• [About this task] Where the records below show a line containing "bisimulation up to", start copying; end with the line containing "0 <= w < type_cnt b.", and copy it too.

[Saved entries]
=====
(* ===== verification/DedupWrite.v ===== *)
(** * DedupWrite: writing words of types in place

    [btf_set_word] of [Dedup], which models the assignments of the deduplication to fields
    of a type: the object stays well formed, exactly one word of one type changes. *)
From S2P Require Import Prelude Hashmap Mem Strset BtfTypes Btf BtfFind BtfParse BtfRaw BtfWrite DedupTypes Dedup DedupState.
Open Scope Z_scope.

#[local] Opaque kind_of_Z.

(** ** Chunks *)
Lemma length_mjoin_insert (cs : list (list Z)) i c c' :
  cs !! i = Some c -> length c' = length c ->
  forall n, length (mjoin (take n (<[i := c']> cs))) = length (mjoin (take n cs)).
Proof.
  revert i. induction cs as [|x cs IH]; intros [|i]; try done; intros Hi Hl n; destruct n as [|n]; try done.
  - cbn in Hi. injection Hi as ->. cbn [insert list_insert take]. rewrite !mjoin_cons, !length_app. lia.
  - cbn [insert list_insert take]. rewrite !mjoin_cons, !length_app. f_equal. by apply IH.
Qed.

Lemma mjoin_insert (cs : list (list Z)) i c j v :
  cs !! i = Some c -> (j < length c)%nat ->
  mjoin (<[i := <[j := v]> c]> cs) = <[(length (mjoin (take i cs)) + j)%nat := v]> (mjoin cs).
Proof.
  revert i. induction cs as [|x cs IH]; intros [|i]; try done; intros Hi Hj.
  - cbn in Hi. injection Hi as ->. cbn [insert list_insert take]. rewrite !mjoin_cons. cbn. by rewrite insert_app_l.
  - change (<[S i := <[j := v]> c]> (x :: cs)) with (x :: <[i := <[j := v]> c]> cs). cbn [take].
    rewrite !mjoin_cons, length_app, <- Nat.add_assoc, (IH i Hi Hj). by rewrite insert_app_r.
Qed.
(* ===== verification/DedupEquiv.v ===== *)
(** * DedupEquiv: equivalence of type graphs

    [btf_dedup_identical_types] and [btf_dedup_is_equiv] of [Dedup].  The second one
    returns because each call that goes on to further calls enters a type into the
    hypothetical map; the first one does when no chain of reference types leads back into
    itself ([chains_end]).  When the graphs are found equivalent, the hypothetical map is a
    bisimulation up to the canonical map: the two types of every entry agree in all but
    identifiers, and identifiers at the same places lead to types with the same
    representative, to another entry, or to types that were compared directly. *)
From S2P Require Import Prelude Hashmap Mem Strset BtfTypes Btf BtfFind BtfParse BtfRaw BtfWrite DedupTypes Dedup DedupState.
Open Scope Z_scope.
Open Scope dedup_scope.

#[local] Opaque kind_of_Z.

(** ** Chains of reference types *)
Definition chain_kind (k : btf_kind_t) : Prop :=
  match k with
  | BTF_KIND_CONST | BTF_KIND_VOLATILE | BTF_KIND_RESTRICT | BTF_KIND_PTR | BTF_KIND_TYPEDEF
  | BTF_KIND_FUNC | BTF_KIND_TYPE_TAG => True
  | _ => False
  end.

#[export] Instance chain_kind_dec k : Decision (chain_kind k).
Proof. destruct k; apply _. Defined.

(** [rank] says how far each type is from the end of its chain. *)
Definition chains_end (b : btf) (rank : Z -> Z) : Prop :=
  forall id t, btf_type_by_id b id = Some t ->
    0 <= rank id <= type_cnt b /\ (chain_kind (btf_kind t) -> rank (t_type t) < rank id).

(** ** Identifiers in types *)
Section Fields.
Context {b : btf} (Hb : dedup_btf b).

Lemma child_valid id t off w :
  btf_type_by_id b id = Some t -> off ∈ id_fields (btf_kind t) (btf_vlen t) -> type_word t off = Some w ->
  0 <= w < type_cnt b.
Proof. apply (db_ids b Hb). Qed.

Lemma chain_field t : chain_kind (btf_kind t) -> id_fields (btf_kind t) (btf_vlen t) = [8].
Proof. by destruct (btf_kind t). Qed.

Lemma chain_child id t : btf_type_by_id b id = Some t -> chain_kind (btf_kind t) -> 0 <= t_type t < type_cnt b.
Proof.
  intros Ht Hk. apply (child_valid id t 8); [done | | done]. rewrite chain_field by done. by apply list_elem_of_singleton.
Qed.

Lemma array_child id t :
  btf_type_by_id b id = Some t -> btf_kind t = BTF_KIND_ARRAY ->
  exists a, btf_array t = Some a /\ 0 <= array_type a < type_cnt b /\ 0 <= array_index_type a < type_cnt b /\
    type_word t 12 = Some (array_type a) /\ type_word t 16 = Some (array_index_type a).
Proof.
  intros Ht Hk. pose proof (words_room t (db_words Hb id t Ht)) as Hr. unfold words_cnt in Hr. rewrite Hk in Hr.
  specialize (Hr I). cbn [extra_words] in Hr. destruct (znth_is_Some (extra t) 0) as [x Hx]; [lia |].
  destruct (znth_is_Some (extra t) 1) as [y Hy]; [lia |]. destruct (znth_is_Some (extra t) 2) as [z Hz]; [lia |].
  unfold btf_array. rewrite Hx, Hy, Hz. exists (BtfArray x y z). cbn [array_type array_index_type].
  assert (H12 : type_word t 12 = Some x) by done. assert (H16 : type_word t 16 = Some y) by done.
  split_and!; try done; eapply (child_valid id t); try done; rewrite Hk; cbn [id_fields]; by repeat constructor.
Qed.

Lemma member_child id t i :
  btf_type_by_id b id = Some t -> btf_kind t = BTF_KIND_STRUCT \/ btf_kind t = BTF_KIND_UNION ->
  0 <= i < btf_vlen t ->
  exists m, btf_member t i = Some m /\ 0 <= member_type m < type_cnt b /\
    type_word t (12 + i * 12 + 4) = Some (member_type m).
Proof.
  intros Ht Hk Hi. pose proof (words_room t (db_words Hb id t Ht)) as Hr. unfold words_cnt in Hr.
  assert (Hl : 3 * btf_vlen t <= zlen (extra t)) by (destruct Hk as [Hk|Hk]; rewrite Hk in Hr; by apply Hr).
  destruct (words3 t i) as (x & y & z & Hx & Hy & Hz & _ & Hw); [lia.. |]. unfold btf_member. rewrite Hx, Hy, Hz.
  exists (BtfMember x y z). cbn [member_type]. split_and!; try done; eapply (child_valid id t); try done;
    (destruct Hk as [-> | ->]; cbn [id_fields]; by apply elem_of_in_elems_2; [|constructor]).
Qed.

Lemma param_child id t i :
  btf_type_by_id b id = Some t -> btf_kind t = BTF_KIND_FUNC_PROTO -> 0 <= i < btf_vlen t ->
  exists p, btf_param t i = Some p /\ 0 <= param_type p < type_cnt b /\
    type_word t (12 + i * 8 + 4) = Some (param_type p).
Proof.
  intros Ht Hk Hi. pose proof (words_room t (db_words Hb id t Ht)) as Hr. unfold words_cnt in Hr. rewrite Hk in Hr.
  specialize (Hr I). cbn [extra_words] in Hr.
  destruct (words2 t i) as (x & y & Hx & Hy & _ & Hw); [lia.. |]. unfold btf_param. rewrite Hx, Hy.
  exists (BtfParam x y). cbn [param_type]. split_and!; try done; eapply (child_valid id t); try done;
    (rewrite Hk; cbn [id_fields]; constructor; by apply elem_of_in_elems_2; [|constructor]).
Qed.

Lemma proto_child id t :
  btf_type_by_id b id = Some t -> btf_kind t = BTF_KIND_FUNC_PROTO -> 0 <= t_type t < type_cnt b.
Proof. intros Ht Hk. apply (child_valid id t 8); [done | | done]. rewrite Hk. cbn [id_fields]. constructor. Qed.
End Fields.

(** ** Direct comparison *)
Lemma identical_elems_total n i ids rec :
  (forall j, i <= j < i + Z.of_nat n -> exists x y, ids j = Some (x, y) /\ is_Some (rec x y)) ->
  is_Some (identical_elems n i ids rec).
Proof.
  revert i. induction n as [|n IH]; intros i Hids; cbn [identical_elems]; [by eexists |].
  destruct (Hids i ltac:(lia)) as (x & y & -> & [ok Hok]). cbn [mbind option_bind].
  assert (He : exists ok', (if x =? y then Some true else rec x y) = Some ok') by (case_if; eauto).
  destruct He as [ok' ->]. cbn [mbind option_bind]. case_if; [by eexists |]. apply IH. intros j Hj. apply Hids. lia.
Qed.

Section Identical.
Context {b : btf} (Hb : dedup_btf b) {rank : Z -> Z} (Hrank : chains_end b rank).

(** The comparisons of two types are defined, and shallow ones succeed only on types with
    as many elements. *)
Lemma compare_total t1 t2 :
  type_words_ok t1 -> type_words_ok t2 ->
  (exact_kind (btf_kind t1) -> is_Some (equal_of_kind t1 t2)) /\
  (btf_is_any_enum t1 = true -> is_Some (btf_compat_enum t1 t2)) /\
  (shallow_kind (btf_kind t1) -> exists ok, shallow_of_kind t1 t2 = Some ok /\ (ok = true -> same_shape t1 t2)).
Proof.
  intros H1 H2. split_and!.
  - intros Hk. destruct (equal_of_kind_spec t1 t2 H1 H2 Hk) as (ok & -> & _). by eexists.
  - intros Ha. unfold btf_compat_enum. case_if; [|by eexists].
    destruct (equal_enum_spec t1 t2 H1 H2 (any_enum_kind t1 Ha)) as (eq & -> & _). by eexists.
  - intros Hk. destruct (shallow_of_kind_spec t1 t2 H1 H2 Hk) as (ok & -> & Hiff). exists ok. split; [done |]. by apply Hiff.
Qed.

(** The identifiers of the elements of two types of the same shape. *)
Lemma member_ids id1 id2 t1 t2 :
  btf_type_by_id b id1 = Some t1 -> btf_type_by_id b id2 = Some t2 -> same_shape t1 t2 ->
  btf_kind t1 = BTF_KIND_STRUCT \/ btf_kind t1 = BTF_KIND_UNION ->
  forall j, 0 <= j < 0 + Z.of_nat (Z.to_nat (btf_vlen t1)) ->
  exists x y, (m1 ← btf_member t1 j; m2 ← btf_member t2 j; Some (member_type m1, member_type m2)) = Some (x, y) /\
    0 <= x < type_cnt b /\ 0 <= y < type_cnt b /\
    type_word t1 (12 + j * 12 + 4) = Some x /\ type_word t2 (12 + j * 12 + 4) = Some y.
Proof.
  intros Ht1 Ht2 Hs Hk j Hj. destruct (info_words_cnt t1 t2 (same_shape_info _ _ Hs)) as (_ & Hk2 & Hv2).
  pose proof (vlen_range t1). destruct (member_child Hb id1 t1 j Ht1 Hk) as (m1 & -> & ? & ?); [lia |].
  rewrite Hk2 in Hk. destruct (member_child Hb id2 t2 j Ht2 Hk) as (m2 & -> & ? & ?); [lia |]. by do 2 eexists.
Qed.

Lemma param_ids id1 id2 t1 t2 :
  btf_type_by_id b id1 = Some t1 -> btf_type_by_id b id2 = Some t2 -> same_shape t1 t2 ->
  btf_kind t1 = BTF_KIND_FUNC_PROTO ->
  forall j, 0 <= j < 0 + Z.of_nat (Z.to_nat (btf_vlen t1)) ->
  exists x y, (p1 ← btf_param t1 j; p2 ← btf_param t2 j; Some (param_type p1, param_type p2)) = Some (x, y) /\
    0 <= x < type_cnt b /\ 0 <= y < type_cnt b /\
    type_word t1 (12 + j * 8 + 4) = Some x /\ type_word t2 (12 + j * 8 + 4) = Some y.
Proof.
  intros Ht1 Ht2 Hs Hk j Hj. destruct (info_words_cnt t1 t2 (same_shape_info _ _ Hs)) as (_ & Hk2 & Hv2).
  pose proof (vlen_range t1). destruct (param_child Hb id1 t1 j Ht1 Hk) as (m1 & -> & ? & ?); [lia |].
  rewrite Hk2 in Hk. destruct (param_child Hb id2 t2 j Ht2 Hk) as (m2 & -> & ? & ?); [lia |]. by do 2 eexists.
Qed.

(** Every call that does not return at once is closer to the depth limit, or to the end of
    a chain. *)
Lemma identical_types_total fuel id1 id2 depth :
  0 <= id1 < type_cnt b -> 0 <= id2 < type_cnt b ->
  Z.max 0 depth * (type_cnt b + 1) + rank id1 < Z.of_nat fuel ->
  is_Some (btf_dedup_identical_types fuel b id1 id2 depth).
Proof.
  revert id1 id2 depth. induction fuel as [|fuel IH]; intros id1 id2 depth H1 H2 Hf.
  { destruct (db_type Hb id1 H1) as (t & Ht & _). destruct (Hrank id1 t Ht). nia. }
  cbn [btf_dedup_identical_types].
  destruct (db_type Hb id1 H1) as (t1 & Ht1 & Hw1). destruct (db_type Hb id2 H2) as (t2 & Ht2 & Hw2).
  rewrite Ht1, Ht2. cbn [mbind option_bind]. destruct (depth <=? 0) eqn:Hd; [by eexists |].
  destruct (Hrank id1 t1 Ht1) as [Hr1 Hch].
  assert (Hrec : forall x y, 0 <= x < type_cnt b -> 0 <= y < type_cnt b ->
    is_Some (btf_dedup_identical_types fuel b x y (depth - 1))).
  { intros x y Hx Hy. apply IH; [done.. |]. destruct (db_type Hb x Hx) as (tx & Htx & _).
    destruct (Hrank x tx Htx) as [Hrx _]. rewrite Z.max_r in Hf |- * by lia. nia. }
  assert (Hif : forall x y, 0 <= x < type_cnt b -> 0 <= y < type_cnt b ->
    exists ok, (if x =? y then Some true else btf_dedup_identical_types fuel b x y (depth - 1)) = Some ok).
  { intros x y Hx Hy. case_if; [by eexists |]. by apply Hrec. }
  destruct (compare_total t1 t2 Hw1 Hw2) as (Hex & Henum & Hsh).
  destruct (bool_decide (btf_kind t1 = btf_kind t2)) eqn:Hkk; cbn [negb]; [|by eexists].
  apply bool_decide_eq_true in Hkk. pose proof (chain_child Hb id1 t1 Ht1) as Hc1.
  pose proof (chain_child Hb id2 t2 Ht2) as Hc2. rewrite <- Hkk in Hc2.
  assert (Hchain : chain_kind (btf_kind t1) -> is_Some (if negb (info t1 =? info t2) || negb (name_off t1 =? name_off t2)
    then Some false else btf_dedup_identical_types fuel b (t_type t1) (t_type t2) depth)).
  { intros Hk. case_if; [by eexists |]. apply IH; [by apply Hc1 | by apply Hc2 |]. specialize (Hch Hk). lia. }
  pose proof (member_ids id1 id2 t1 t2 Ht1 Ht2) as Hmem. pose proof (param_ids id1 id2 t1 t2 Ht1 Ht2) as Hpar.
  assert (Helems : forall n ids, (forall j, 0 <= j < 0 + Z.of_nat n -> exists x y, ids j = Some (x, y) /\
      0 <= x < type_cnt b /\ 0 <= y < type_cnt b /\ True) ->
    is_Some (identical_elems n 0 ids (fun x y => btf_dedup_identical_types fuel b x y (depth - 1)))).
  { intros n ids Hids. apply identical_elems_total. intros j Hj. destruct (Hids j Hj) as (x & y & -> & ? & ? & _). eauto. }
  unfold shallow_of_kind, equal_of_kind, btf_is_any_enum in *.
  destruct (btf_kind t1) eqn:Hk; cbn [chain_kind shallow_kind exact_kind] in *; try (by eexists); try (by apply Hchain);
    try (by apply Henum); try (by apply Hex); destruct (Hsh I) as (ok & -> & Hok); cbn [mbind option_bind];
    (destruct ok; cbn [negb]; [|by eexists]).
  - destruct (array_child Hb id1 t1 Ht1 Hk) as (a1 & -> & ? & ? & _).
    destruct (array_child Hb id2 t2 Ht2 (eq_sym Hkk)) as (a2 & -> & ? & ? & _). cbn [mbind option_bind].
    destruct (Hif (array_index_type a1) (array_index_type a2)) as [ok ->]; [done.. |]. cbn [mbind option_bind].
    destruct ok; cbn [negb]; [|by eexists]. by apply Hif.
  - apply Helems. intros j Hj. destruct (Hmem (Hok eq_refl) (or_introl eq_refl) j Hj) as (x & y & ? & ? & ? & _). eauto 10.
  - apply Helems. intros j Hj. destruct (Hmem (Hok eq_refl) (or_intror eq_refl) j Hj) as (x & y & ? & ? & ? & _). eauto 10.
  - pose proof (proto_child Hb id1 t1 Ht1 Hk). pose proof (proto_child Hb id2 t2 Ht2 (eq_sym Hkk)).
    destruct (Hif (t_type t1) (t_type t2)) as [ok ->]; [done.. |]. cbn [mbind option_bind].
    destruct ok; cbn [negb]; [|by eexists]. apply Helems. intros j Hj.
    destruct (Hpar (Hok eq_refl) eq_refl j Hj) as (x & y & ? & ? & ? & _). eauto 10.
Qed.
(** Comparing types with the same words succeeds without looking further. *)
Lemma equiv_types_words fuel d x c t u :
  state_ok 0 d -> btf_type_by_id (d_btf d) x = Some t -> btf_type_by_id (d_btf d) c = Some u -> own_words t = own_words u ->
  graph_kind (btf_kind t) -> wp (equiv_types (btf_dedup_is_equiv (S fuel)) t u c) (fun r d' => r = 1 /\ d' = d) d.
Proof.
  intros Hst Ht Hu Hw Hg. destruct (same_words_fields t u Hw) as (Hn & Hi & Hty). destruct (info_derived t u Hi) as (Hk & _).
  pose proof (st_btf _ _ Hst) as Hb. pose proof (db_words Hb x t Ht) as Hwt. pose proof (db_words Hb c u Hu) as Hwu.
  pose proof (same_words_shape t u Hw) as Hs. unfold equiv_types. rewrite Hn, Z.eqb_refl. cbn [negb].
  rewrite (bool_decide_eq_true_2 _ Hk), andb_false_r. cbn [negb].
  assert (Hstr : btf_kind t = BTF_KIND_STRUCT \/ btf_kind t = BTF_KIND_UNION ->
    wp (let* ok := lift (btf_shallow_equal_struct t u) in
        if negb ok then ret 0 else
        equiv_elems (Z.to_nat (btf_vlen t)) 0
          (fun i => m1 ← btf_member t i; m2 ← btf_member u i; Some (member_type m1, member_type m2)) (btf_dedup_is_equiv (S fuel)))
      (fun r d' => r = 1 /\ d' = d) d).
  { intros Hsk. destruct (shallow_struct_spec t u Hwt Hwu Hsk) as (ok & Hok & Hiff). apply wp_bind, (wp_lift _ ok); [done |].
    rewrite (proj2 Hiff Hs). cbn [negb]. apply equiv_elems_refl; [done | | done]. intros j Hj.
    destruct (member_ids Hb x c t u Ht Hu Hs Hsk j Hj) as (w & w' & Hww & Hr & _ & H1 & H2). exists w. split; [|done].
    rewrite Hww. do 2 f_equal. rewrite (id_field_word t u _ Hw) in H1; [congruence |].
    destruct Hsk as [-> | ->]; cbn [id_fields]; by apply elem_of_in_elems_2; [lia | constructor]. }
  destruct (btf_kind t) eqn:Hkt; try (exfalso; exact Hg); [by apply Hstr; auto.. |].
  rewrite Hi, Z.eqb_refl. cbn [negb]. change (t_size t = t_size u) with (t_type t = t_type u) in Hty. rewrite <- Hty.
  apply equiv_refl; [done | | done]. eapply chain_child; [done.. |]. by rewrite Hkt.
Qed.

Lemma hypot_add_adjust canon cand d r d' :
  btf_dedup_hypot_map_add canon cand d = Some (r, d') -> hypot_adjust_canon d' = hypot_adjust_canon d.
Proof.
  unfold btf_dedup_hypot_map_add. set (p := if zlen (hypot_list d) =? hypot_cap d then _ else _).
  assert (Hp : hypot_adjust_canon p.2 = hypot_adjust_canon d).
  { unfold p. case_if; [|done]. by destruct (alloc_array _ _ _) as [ok o]. }
  destruct p as [ok d1]. cbn [snd] in Hp. destruct ok; cbn [negb]; [|by intros [= _ <-]].
  destruct (array_set _ _ _) as [m|]; [|done]. by intros [= _ <-].
Qed.

(** [c] is its own representative and has the words of [x]. *)
Lemma is_equiv_words d x c t u :
  state_ok 0 d -> btf_type_by_id (d_btf d) x = Some t -> btf_type_by_id (d_btf d) c = Some u -> own_words t = own_words u ->
  graph_kind (btf_kind t) -> ~ mapped (d_map d) x -> znth (d_map d) c = Some c -> (forall c t, ~ entry d c t) ->
  wp (is_equiv x c) (fun r d' => (r = 1 \/ r = - ENOMEM) /\ hypot_adjust_canon d' = hypot_adjust_canon d) d.
Proof.
  intros Hst Ht Hu Hw Hg Hm Hself Hno. pose proof (st_btf _ _ Hst) as Hb. pose proof (db_cnt _ Hb) as Hcnt.
  pose proof (btf_type_by_id_range _ _ _ (db_ok _ Hb) Ht) as Hx. pose proof (btf_type_by_id_range _ _ _ (db_ok _ Hb) Hu) as Hc.
  pose proof (hypot_len _ _ _ (st_hypot _ _ Hst)) as Hlen. unfold is_equiv, wp.
  assert (Hn : exists n, length (hypot_map d) = S n) by (exists (Nat.pred (length (hypot_map d))); unfold zlen in Hlen; lia).
  destruct Hn as [n ->]. change (wp (btf_dedup_is_equiv (S (S n)) x c)
    (fun r d' => (r = 1 \/ r = - ENOMEM) /\ hypot_adjust_canon d' = hypot_adjust_canon d) d). remember (S n) as fuel eqn:Hfuel. cbn [btf_dedup_is_equiv].
  apply wp_bind, (wp_resolve x x); [apply resolves_root, unmapped_root; [by rewrite (st_len _ _ Hst) | done] |].
  apply wp_bind, (wp_resolve c c); [apply resolves_root; exists c; auto |].
  assert (Hne : x <> c) by (intros ->; apply Hm; exists c; split; [done | lia]). replace (x =? c) with false by lia.
  destruct (same_words_fields t u Hw) as (_ & Hi & _). destruct (info_derived t u Hi) as (Hk & _).
  unfold resolve_fwd_id. apply wp_bind, wp_bind, (wp_is_fwd_at d c u); [done | done |].
  assert (Hf : btf_is_fwd u = false) by (unfold btf_is_fwd; rewrite <- Hk; by destruct (btf_kind t)). rewrite Hf. cbn [negb]. apply wp_ret.
  destruct (znth_is_Some (hypot_map d) c) as [v Hv]; [lia |]. apply wp_bind, (wp_hypot_at d c v); [done |].
  assert (Hgt : BTF_MAX_NR_TYPES < v) by (destruct (decide (v <= BTF_MAX_NR_TYPES)); [by destruct (Hno c v) | lia]).
  replace (v <=? _) with false by lia. apply wp_bind.
  destruct (wp_hypot_add d c x v Hst Hv Hgt Hx) as (r & d1 & Hrun & Hcase). pose proof (hypot_add_adjust _ _ _ _ _ Hrun) as Ha.
  exists r, d1. split; [done |]. destruct Hcase as [[-> He]|(-> & He & _)]; cbn [nonzero Z.eqb negb]; [apply wp_ret; auto |].
  pose proof (hf_btf _ _ (he_frame _ _ He)) as Hb1. rewrite <- Hb1 in Ht, Hu.
  apply wp_bind, (wp_type_of x t); [done |]. apply wp_bind, (wp_type_of c u); [done |]. subst fuel.
  eapply wp_mono; [by apply (equiv_types_words n d1 x c t u); [apply He | ..] |]. cbn beta. intros r d2 [-> ->]. auto.
Qed.

(** One candidate: an error, no equivalence, or an equivalence that has been merged. *)
Lemma try_cand d x c t u rank :
  state_ok 0 d -> chains_end (d_btf d) rank -> btf_type_by_id (d_btf d) x = Some t -> graph_kind (btf_kind t) ->
  ~ mapped (d_map d) x -> btf_type_by_id (d_btf d) c = Some u ->
  forall (k : dedup_m (result Z)) (Q : result Z -> btf_dedup -> Prop),
  (forall e d', trying d x d' -> e = ENOMEM \/ e = EINVAL -> Q (Err e) d') ->
  (forall d', trying d x d' -> ~ mapped (d_map d') x -> (znth (d_map d) c = Some c -> own_words t <> own_words u) -> wp k Q d') ->
  (forall d', trying d x d' -> (links_same (d_btf d) (d_map d) -> same_type (d_btf d) x c) -> Q (Ok c) d') ->
  wp (do* btf_dedup_clear_hypot_map in
      let* eq := is_equiv x c in
      if eq <? 0 then ret (Err (- eq)) else
      if eq =? 0 then k else
      do* btf_dedup_merge_hypot_map in
      let* adjust := read (fun d => Some (hypot_adjust_canon d)) in
      if (adjust : bool) then k else ret (Ok c)) Q d.
Proof.
  intros Hst Hch Ht Hk Hm Hu k Q HErr Hk' HOk. pose proof (btf_type_by_id_range _ _ _ (db_ok _ (st_btf _ _ Hst)) Ht) as Hx.
  pose proof (btf_type_by_id_range _ _ _ (db_ok _ (st_btf _ _ Hst)) Hu) as Hc.
  apply wp_bind. eapply wp_mono; [by apply wp_clear |]. intros ? d1 (Hf1 & Hst1 & Hno & _ & Ha1).
  pose proof (hf_btf _ _ Hf1) as Hb1. pose proof (hf_map _ _ Hf1) as Hm1. apply wp_bind.
  assert (Heq : wp (is_equiv x c) (equiv_post d1 (fun d' => related d' x c)) d1).
  { apply (is_equiv_ok _ rank); rewrite ?Hb1; try done. pose proof (unentered_length (hypot_map d1)). lia. }
  destruct Heq as (r & d2 & Hrun & He & Hcode & Hrel). exists r, d2. split; [done |].
  assert (Hwords : znth (d_map d) c = Some c -> own_words t = own_words u -> (r = 1 \/ r = - ENOMEM) /\ hypot_adjust_canon d2 = false).
  { intros Hself Hw. destruct (is_equiv_words d1 x c t u) as (r' & d' & Hrun' & Hr'); rewrite ?Hb1, ?Hm1; [done.. |].
    rewrite Hrun in Hrun'. injection Hrun' as <- <-. by rewrite Ha1 in Hr'. }
  pose proof (hypot_frame_trans _ _ _ Hf1 (he_frame _ _ He)) as Hf2. pose proof (hf_btf _ _ Hf2) as Hb2.
  pose proof (he_state _ _ He) as Hst2. pose proof (trying_hypot d x d2 Hst2 Hf2) as Htr2.
  assert (Hm2 : ~ mapped (d_map d2) x) by (by rewrite (hf_map _ _ Hf2)).
  unfold equiv_code, ENOMEM, EINVAL in *. destruct (r <? 0) eqn:Hr0.
  { apply wp_ret, HErr; [done |]. destruct Hcode as [?|[?|[?|?]]]; lia. }
  destruct (r =? 0) eqn:Hr1; [apply Hk'; [done.. |]; intros Hself Hw; destruct (Hwords Hself Hw) as [[?|?] _]; lia |].
  assert (r = 1) as -> by (destruct Hcode as [?|[?|[?|?]]]; lia).
  destruct (Hrel eq_refl) as [Hxc Hnew]. apply wp_bind. unfold btf_dedup_merge_hypot_map.
  assert (Hent : forall c' x', entry d2 c' x' -> entry_ok d2 c' x').
  { intros c' x' H. destruct (Hnew c' x' H) as [H1|H1]; [by destruct (Hno c' x') | done]. }
  assert (Hes : links_same (d_btf d2) (d_map d2) -> entries_same d2) by (intros Hl; by apply (entries_ok_same Hst2 Hl)).
  eapply wp_mono; [apply (merge_entries_ok (hypot_list d2) d2); [done | | done] |].
  { intros c' x' H. destruct (Hent c' x' H) as (t' & u' & H1 & H2 & H3 & _). eauto. }
  intros ? d3 Hmp. apply wp_bind, (wp_read _ (hypot_adjust_canon d3)); [done |]. pose proof (mf_adjust _ _ (mp_frame _ _ Hmp)) as Ha3.
  assert (Htr3 : trying d x d3) by (eapply trying_trans; [exact Htr2 | by apply trying_merge]).
  destruct (hypot_adjust_canon d3) eqn:Ha.
  - apply Hk'; [done | |intros Hself Hw; destruct (Hwords Hself Hw) as [_ ?]; congruence].
    intros (v & Hv & Hle). apply Hm2. exists v. split; [|done].
    rewrite <- (mp_adjust _ _ Hmp) with (t := t); [done | done | by rewrite Hb2 |]. intros Hkf. rewrite Hkf in Hk. exact Hk.
  - apply wp_ret, HOk; [done |]. rewrite <- Hb2, <- (hf_map _ _ Hf2). intros Hl. by apply (related_same Hst2 Hl); [apply Hes |].
Qed.

(** What trying the candidates gives. *)
Definition cands_post (d : btf_dedup) (x : Z) (t : btf_type) (cands : list Z) (r : result Z) (d' : btf_dedup) : Prop :=
  trying d x d' /\
  match r with
  | Err e => e = ENOMEM \/ e = EINVAL
  | Ok c =>
      (c = x /\ ~ mapped (d_map d') x /\
       forall c' u, c' ∈ cands -> btf_type_by_id (d_btf d) c' = Some u -> znth (d_map d) c' = Some c' -> own_words t <> own_words u) \/
      (c ∈ cands /\ (links_same (d_btf d) (d_map d) -> same_type (d_btf d) x c) /\
       exists u, btf_type_by_id (d_btf d) c = Some u /\ same_shape t u)
  end.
=====
• [Written answer]
    bisimulation up to the canonical map: the two types of every entry agree in all but
    identifiers, and identifiers at the same places lead to types with the same
    representative, to another entry, or to types that were compared directly. *)
From S2P Require Import Prelude Hashmap Mem Strset BtfTypes Btf BtfFind BtfParse BtfRaw BtfWrite DedupTypes Dedup DedupState.
Open Scope Z_scope.
Open Scope dedup_scope.

#[local] Opaque kind_of_Z.

(** ** Chains of reference types *)
Definition chain_kind (k : btf_kind_t) : Prop :=
  match k with
  | BTF_KIND_CONST | BTF_KIND_VOLATILE | BTF_KIND_RESTRICT | BTF_KIND_PTR | BTF_KIND_TYPEDEF
  | BTF_KIND_FUNC | BTF_KIND_TYPE_TAG => True
  | _ => False
  end.

#[export] Instance chain_kind_dec k : Decision (chain_kind k).
Proof. destruct k; apply _. Defined.

(** [rank] says how far each type is from the end of its chain. *)
Definition chains_end (b : btf) (rank : Z -> Z) : Prop :=
  forall id t, btf_type_by_id b id = Some t ->
    0 <= rank id <= type_cnt b /\ (chain_kind (btf_kind t) -> rank (t_type t) < rank id).

(** ** Identifiers in types *)
Section Fields.
Context {b : btf} (Hb : dedup_btf b).

Lemma child_valid id t off w :
  btf_type_by_id b id = Some t -> off ∈ id_fields (btf_kind t) (btf_vlen t) -> type_word t off = Some w ->
  0 <= w < type_cnt b.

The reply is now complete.